- Prompt: Output exactly the lines that run from the top of the entries to the line holding "tick the node", including both of those lines.

- Records to process:

(* ===== verification/Fleet.v ===== *)
(** A node in a fleet: src/crates/barista-node-agent/src/fleet.rs and fleet_phase.rs. Each
    tick the node renews the leases it holds, fences itself where it has lost one,
    releases those whose session is no longer desired, acquires what is desired and
    advances the sessions it owns, over the lease protocol of [Lease] and the operations
    of [Ops]. *)

From S2P Require Import Prelude Lease Proto StateMachine Journal Events Operations Codec Restore Objects Runtime Ops Executor Reconcile.

(** * Decisions *)

Inductive OnOwnerLoss : Type := Coldboot | Hold.

Record Desired := {
  schema_version : Z;
  desired_name : string;
  desired_spec : list Z;
  on_owner_loss : OnOwnerLoss }.

Definition DESIRED_SCHEMA_VERSION : Z := 1.

Record DesiredSet := mkDesiredSet { ds_names : gset string; ds_records : list Desired }.

Inductive Intent : Type :=
| NotOurs
| AlreadyRunning
| Materialise (cold_boot : bool)
| HoldWithoutMaterialising.

Definition intent_for (policy : OnOwnerLoss) (took_over already_running_locally : bool) : Intent :=
  match took_over, already_running_locally, policy with
  | _, true, _ => AlreadyRunning
  | false, false, _ => Materialise false
  | true, false, Coldboot => Materialise true
  | true, false, Hold => HoldWithoutMaterialising
  end.

Record Outage := mkOutage { since_ms : Z; reported : bool }.

Definition outage_after_renewals (outage : option Outage) (reached_bucket : bool) (now : Z) (ttl : duration)
    : option Outage * bool :=
  if reached_bucket then (None, false)
  else
    match outage with
    | None => (Some (mkOutage now false), false)
    | Some o =>
        if negb (reported o) && (as_i64 (as_millis ttl) <=? wrap_i64 (now - since_ms o))
        then (Some (mkOutage (since_ms o) true), true)
        else (Some o, false)
    end.

Inductive Realising : Type := RRecord | RLease | RFresh.

#[global] Instance Realising_eq_dec : EqDecision Realising.
Proof. solve_decision. Defined.

Definition terminal (s : option IS.t) : bool := match s with Some s => is_terminal s | None => false end.

Definition realising_instance (record : option IS.t) (lease_names_another : bool) (lease : option IS.t) : Realising :=
  if negb (terminal record) then RRecord
  else if lease_names_another && negb (terminal lease) then RLease
  else RFresh.

Inductive ReleaseIntent : Type := RKeep | RDestroyIt | RRelease.
(* ===== verification/FleetSafety.v ===== *)
(** What a node of a fleet guarantees: the passes of [Fleet]. *)

From S2P Require Import Prelude Lease Stores Proto StateMachine Journal Events Operations Codec Restore Objects Runtime Ops Executor Reconcile Reconciler Fleet.

(** * Frames *)

(** The leases the journal remembers are kept. *)
Definition leases_grow (d d' : Db) : Prop := forall n, is_Some (fleet_leases d !! n) -> is_Some (fleet_leases d' !! n).
Definition same_leases (d d' : Db) : Prop := fleet_leases d' = fleet_leases d.

#[global] Instance leases_grow_DbRel : DbRel leases_grow.
Proof. unfold leases_grow. split; [split|by intros ev t d n]; [by intros d n|]. intros a b c H1 H2 n Hn. auto. Qed.
#[global] Instance same_leases_DbRel : DbRel same_leases.
Proof. unfold same_leases. split; [split|done]; [done|]. intros a b c E1 E2. by rewrite E2. Qed.

Lemma same_leases_grow d d' : same_leases d d' -> leases_grow d d'.
Proof. intros E n. by rewrite E. Qed.
Lemma unpadded_alphabet b : Forall (fun c => c ∈ ALPHABET) (unpadded b).
Proof.
  apply Forall_forall. intros c [Hne Hc]%list_elem_of_filter. unfold Codec.encode in Hc.
  apply list_elem_of_join in Hc as (chunk & Hc & (ch & -> & _)%list_elem_of_fmap).
  apply list_elem_of_fmap in Hc as (i & -> & _). destruct (i <=? _); [|done].
  apply list_elem_of_In, nth_In. set (n := Z.lor _ _).
  assert (0 <= Z.land (Z.shiftr n (18 - 6 * i)) 63 < 64) as Hr by (change 63 with (Z.ones 6); rewrite Z.land_ones by done; by apply Z.mod_pos_bound).
  change (length ALPHABET) with 64%nat. lia.
Qed.

Lemma unpadded_length b : Z.of_nat (length (unpadded b)) = (4 * Z.of_nat (length b) + 2) / 3.
Proof.
  remember (length b) as len eqn:Hlen. revert b Hlen. induction (lt_wf len) as [len _ IH]. intros b ->.
  destruct b as [|x [|y [|z l]]]; [done| | |]; unfold unpadded.
  - change (Codec.encode [x]) with (encode_chunk [x] ++ []). rewrite app_nil_r, (encode_chunk_filtered [x] _) by (simpl; lia || done). done.
  - change (Codec.encode [x; y]) with (encode_chunk [x; y] ++ []). rewrite app_nil_r, (encode_chunk_filtered [x; y] _) by (simpl; lia || done). done.
  - change (Codec.encode (x :: y :: z :: l)) with (encode_chunk [x; y; z] ++ Codec.encode l). rewrite filter_app, length_app, Nat2Z.inj_add.
    rewrite (encode_chunk_filtered [x; y; z] _) by (simpl; lia || done). fold (unpadded l). rewrite (IH (length l)) by (simpl; lia || done).
    simpl length. Z.to_euclidean_division_equations. lia.
Qed.

Lemma alphabet_url c : c ∈ ALPHABET -> is_byte (url_char c) /\ url_unchar (url_char c) = c.
Proof.
  intros Hc. assert (Forall (fun c => is_byte (url_char c) /\ url_unchar (url_char c) = c) ALPHABET) as H.
  { unfold is_byte. apply (bool_decide_unpack _). vm_compute. exact I. }
  rewrite Forall_forall in H. auto.
Qed.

- Reply:
(* ===== verification/Fleet.v ===== *)
(** A node in a fleet: src/crates/barista-node-agent/src/fleet.rs and fleet_phase.rs. Each
    tick the node renews the leases it holds, fences itself where it has lost one,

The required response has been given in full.